Fast forward to reality: She crawled at 11 months and took her first steps at 24 months. We’re still waiting for her to speak. On her second birthday, I learned she had Cerebral Palsy. At least it wasn’t degenerative, and with determination, I believed she would progress. And she did—until I learned that progress would eventually plateau.

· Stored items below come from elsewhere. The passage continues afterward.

(* ===== verification/SchedulerTheorems.v ===== *)
(** The properties of the scheduler, each with a concrete instance.  They are stated
    with the KV-cache manager of full-attention groups; [hf] and [none] are the block
    hash function and the hash of the empty prefix. *)
From Stdlib Require Import ZArith Lia QArith.
From stdpp Require Import base strings countable gmap sets fin_maps sorting list relations.
From S2P Require Import Prelude Request FreeBlockQueue BlockHash BlockPool KVCacheSpec SingleTypeManager KVCacheCoordinator KVCacheManager SlotContract RequestQueue EncoderCache SchedulerData Scheduler SchedulerEncoder SchedulerInvariant SchedulerRunning SchedulerStep SchedulerLifecycle SchedulerUpdate SchedulerSystem Samples CacheTheorems SchedulerSamples.
Local Open Scope Z_scope.

(** * The scheduler as a state machine *)

(** What a new scheduler reaches by adding requests, aborting requests and taking engine
    steps satisfies the invariant. *)
Lemma reachable_ok {C G} `{!KVConnector C, !StructuredOutputManager G} hf none `{!CollisionFree hf none} slice truthy tok cfg kv_cfg
    caching eagle ev blocks size inc g (s s' : Scheduler C G) :
  structured_total (G := G) → config_ok cfg → is_async cfg = false → 0 <= max_num_running_reqs cfg → full_config kv_cfg caching →
  Scheduler_init cfg kv_cfg caching eagle ev blocks size inc None g = Ok s →
  rtc (engine_step hf none slice truthy tok) s s' → engine_ok hf none tok s'.
Proof.
  intros Hst Hcfg Has Hmax Hsup Hinit Hr. eapply (engine_reachable_ok hf none slice truthy tok Hst); [|exact Hr].
  destruct (Scheduler_init_spec hf none tok cfg kv_cfg caching eagle ev blocks size inc g s Hcfg Hmax)
    as (Hok & Hc & _); [exact Hsup|exact Hinit|]. split; [done|by rewrite Hc].
Qed.

(** C1: in every state a new scheduler reaches by adding requests, aborting requests and
    taking engine steps (schedule, model run, update), no operation raises: not adding a
    new well-formed request, not aborting, not [schedule], and not [update_from_output]
    for any model output that fits what was scheduled. The scheduler is synchronous and
    first come first served, without KV connector and adapter limit, and all KV-cache
    groups are full attention. (Under the priority policy an operation can raise, see below.) *)
Theorem scheduler_never_raises {C G} `{!KVConnector C, !StructuredOutputManager G} hf none
    `{!CollisionFree hf none} slice truthy tok cfg kv_cfg caching eagle ev blocks size inc g (s s' : Scheduler C G) :
  structured_total (G := G) → config_ok cfg → is_async cfg = false →
  0 <= max_num_running_reqs cfg → full_config kv_cfg caching →
  Scheduler_init cfg kv_cfg caching eagle ev blocks size inc None g = Ok s →
  rtc (engine_step hf none slice truthy tok) s s' →
  never_raises hf none slice truthy tok s'.
Proof.
  intros Hst Hcfg Has Hmax Hsup Hinit Hr. apply (engine_ok_never_raises hf none slice truthy tok Hst). by eapply reachable_ok.
Qed.

Definition no_slice : handle → Z → Z → handle := λ h _ _, h.
Definition no_truthy : handle → bool := λ _, false.

Lemma scheduler_never_raises_witness :
  rtc (engine_step sample_hash sample_none no_slice no_truthy sample_tok) sample_scheduler scheduler_a ∧
  never_raises sample_hash sample_none no_slice no_truthy sample_tok scheduler_a.
Proof.
  assert (Hr : rtc (engine_step sample_hash sample_none no_slice no_truthy sample_tok) sample_scheduler scheduler_a).
  { apply rtc_once. exact (step_add sample_hash sample_none no_slice no_truthy sample_tok 0 request_a _ _ sample_arriving (proj1 scheduler_a_ok)). }
  split; [exact Hr|].
  exact (scheduler_never_raises sample_hash sample_none no_slice no_truthy sample_tok sample_cfg sample_config true false false 8 0
    false tt sample_scheduler scheduler_a no_structured_output_total sample_cfg_ok eq_refl
    ltac:(done) sample_supported sample_scheduler_ok Hr).
Defined.

(** C2: one call of [schedule], also of the asynchronous scheduler, ends within its fuel,
    raises nothing, keeps the scheduler's invariant and promises of its output
    ([step_output]): distinct running requests, each with a positive number of tokens,
    a total within the budget, new and cached requests that are exactly the scheduled
    ones, the ids of the requests finished since the last step, and draft tokens that
    come after all tokens of their request. (First come first served, no KV connector, no
    adapter limit, full-attention groups.) *)
Theorem schedule_step {C G} `{!KVConnector C, !StructuredOutputManager G} hf none `{!CollisionFree hf none} tok now (s : Scheduler C G) :
  structured_total (G := G) → sched_ok hf none tok s →
  ∃ out s', schedule hf none now s = (Ok out, s') ∧ sched_ok hf none tok s' ∧ step_output s s' out.
Proof.
  intros Hst Hok. pose proof (schedule_spec hf none tok (st_bitmask Hst) now s Hok) as H. unfold wp in H.
  destruct (schedule hf none now s) as [[out|e] s']; [|done]. by exists out, s'.
Qed.

Lemma schedule_step_witness :
  ∃ out s', schedule sample_hash sample_none 1 scheduler_a = (Ok out, s') ∧
    sched_ok sample_hash sample_none sample_tok s' ∧ step_output scheduler_a s' out.
Proof.
  exact (schedule_step sample_hash sample_none sample_tok 1 scheduler_a no_structured_output_total
    (proj1 (proj2 scheduler_a_ok))).
Defined.

(** C3: [update_from_output] of the synchronous scheduler, for a model output that fits
    what was scheduled and requests that still run, raises nothing and keeps the invariant.  Every scheduled request
    has got a prefix of its new tokens, all of them unless it has stopped, its computed
    tokens are set back by the rejected drafts, the stopped requests and no others have
    left the running list and the dictionary, and the outputs report every request that
    got tokens once, with its tokens and its reason to finish. *)
Theorem update_step {C G} `{!KVConnector C, !StructuredOutputManager G} hf none `{!CollisionFree hf none} slice truthy tok 
    (s : Scheduler C G) so mro :
  structured_total (G := G) → sched_ok hf none tok s → is_async (config s) = false →
  scheduled s so → runner_ok s so mro →
  ∃ res s', update_from_output hf none slice truthy so mro s = (Ok res, s') ∧ sched_ok hf none tok s' ∧
    update_result s so mro res s'.
Proof.
  intros Hst Hok Has Hsc Hro. pose proof (update_from_output_spec hf none slice truthy tok Hst s so mro Hok Has Hsc Hro) as H.
  unfold wp in H. destruct (update_from_output hf none slice truthy so mro s) as [[res|e] s']; [|done]. by exists res, s'.
Qed.

Lemma update_step_witness :
  ∃ res s', update_from_output sample_hash sample_none no_slice no_truthy output_a runner_a scheduler_b = (Ok res, s') ∧
    sched_ok sample_hash sample_none sample_tok s' ∧ update_result scheduler_b output_a runner_a res s'.
Proof.
  destruct step_a as (_ & Hok & Hout & Has).
  exact (update_step sample_hash sample_none no_slice no_truthy sample_tok scheduler_b output_a runner_a
    no_structured_output_total Hok Has (step_output_scheduled _ _ _ Hout) runner_a_ok).
Defined.

(** Every running request has blocks of every group for its computed tokens, and every
    waiting one has none. *)
Definition slots_allocated {C G} (s : Scheduler C G) : Prop :=
  ∀ i g, single_type_managers (coordinator (kv_cache_manager s)) !! i = Some g →
    (∀ id, id ∈ running s → ∃ req, objects s !! id = Some req ∧ status req = RUNNING ∧
       0 <= num_computed_tokens req < max_model_len (config s) ∧
       num_computed_tokens req <= len (blocks_of g id) * manager_block_size g) ∧
    ∀ id, id ∈ queue_refs (waiting s) → ∃ req, objects s !! id = Some req ∧ num_computed_tokens req = 0 ∧ blocks_of g id = [].

Lemma sched_ok_allocated {C G} hf none `{!CollisionFree hf none} tok (s : Scheduler C G) : sched_ok hf none tok s → slots_allocated s.
Proof.
  intros (w & Hwa & Hc & [Hr Hw] & _) i g Hg. rewrite Hwa. split; intros id Hid.
  - destruct (Hr id Hid) as (req & Hreq & _ & Hs & Hc0 & _ & Hsl & _ & Hb). rewrite Z.add_0_r in *.
    exists req. split_and!; try done. eapply full_slots_cover; [exact (co_kv _ _ _ _ Hc)|exact Hsl|exact Hg].
  - destruct (Hw id Hid) as (req & Hreq & _ & _ & Hz & Hno). exists req. split_and!; try done. by apply (Hno i g Hg).
Qed.

(** C4: in every state that a new scheduler reaches, and after [schedule] in every such
    state, when the computed tokens include those just scheduled, every running request
    has blocks of every group for all its computed tokens, so that the model writes to no
    slot that is not allocated, and they are fewer than the longest sequence has; a
    waiting request has no computed tokens and no block. *)
Theorem running_requests_have_blocks {C G} `{!KVConnector C, !StructuredOutputManager G} hf none `{!CollisionFree hf none} slice truthy tok
    cfg kv_cfg caching eagle ev blocks size inc g (s s' : Scheduler C G) :
  structured_total (G := G) → config_ok cfg → is_async cfg = false → 0 <= max_num_running_reqs cfg → full_config kv_cfg caching →
  Scheduler_init cfg kv_cfg caching eagle ev blocks size inc None g = Ok s →
  rtc (engine_step hf none slice truthy tok) s s' →
  slots_allocated s' ∧ ∀ now, ∃ out s1, schedule hf none now s' = (Ok out, s1) ∧ slots_allocated s1 ∧
    ∀ id, id ∈ (num_scheduled_tokens out).*1 → id ∈ running s1.
Proof.
  intros Hst Hcfg Has Hmax Hsup Hinit Hr.
  destruct (reachable_ok hf none slice truthy tok cfg kv_cfg caching eagle ev blocks size inc g s s' Hst Hcfg Has Hmax Hsup Hinit Hr) as [Hok _].
  split; [by eapply sched_ok_allocated|]. intros now.
  destruct (proj1 (wp_elim _ _ _) (schedule_spec hf none tok (st_bitmask Hst) now s' Hok)) as (out & s1 & Hrun & Hok1 & Hout).
  exists out, s1. split_and!; [done|by eapply sched_ok_allocated|apply (so_running _ _ _ Hout)].
Qed.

On December 13, 2013, while eight months pregnant with my third child, I stepped into what can only be described as a chaotic whirlwind. Surrounded by ten professionals, including a social worker, I should’ve sensed the impending storm. There I stood, round and happily pregnant, with my cherubic three-year-old by my side.
And then it came: “Your daughter has a genetic syndrome!” “It’s degenerative!” “There are no cures or treatments!” “She will have a shortened lifespan!” “It’s incredibly rare, with no known research for a cure!” “Your unborn baby has a 25% chance of having the same syndrome!” “You can never have unprotected sex with your husband again!” “Your daughter is going to die!”
And the final blow: “But don’t worry, we work with Make a Wish all the time.” Wow! With all due respect, doctor, I’m not concerned about a trip to a theme park right now.
Now, nearly a year later, my daughter continues to make progress, and she’s thriving. My son was born shortly after that fateful appointment—healthy and free of the syndrome (a daily blessing). My husband and I are navigating this unfamiliar territory, sometimes struggling, but we’re managing to keep afloat.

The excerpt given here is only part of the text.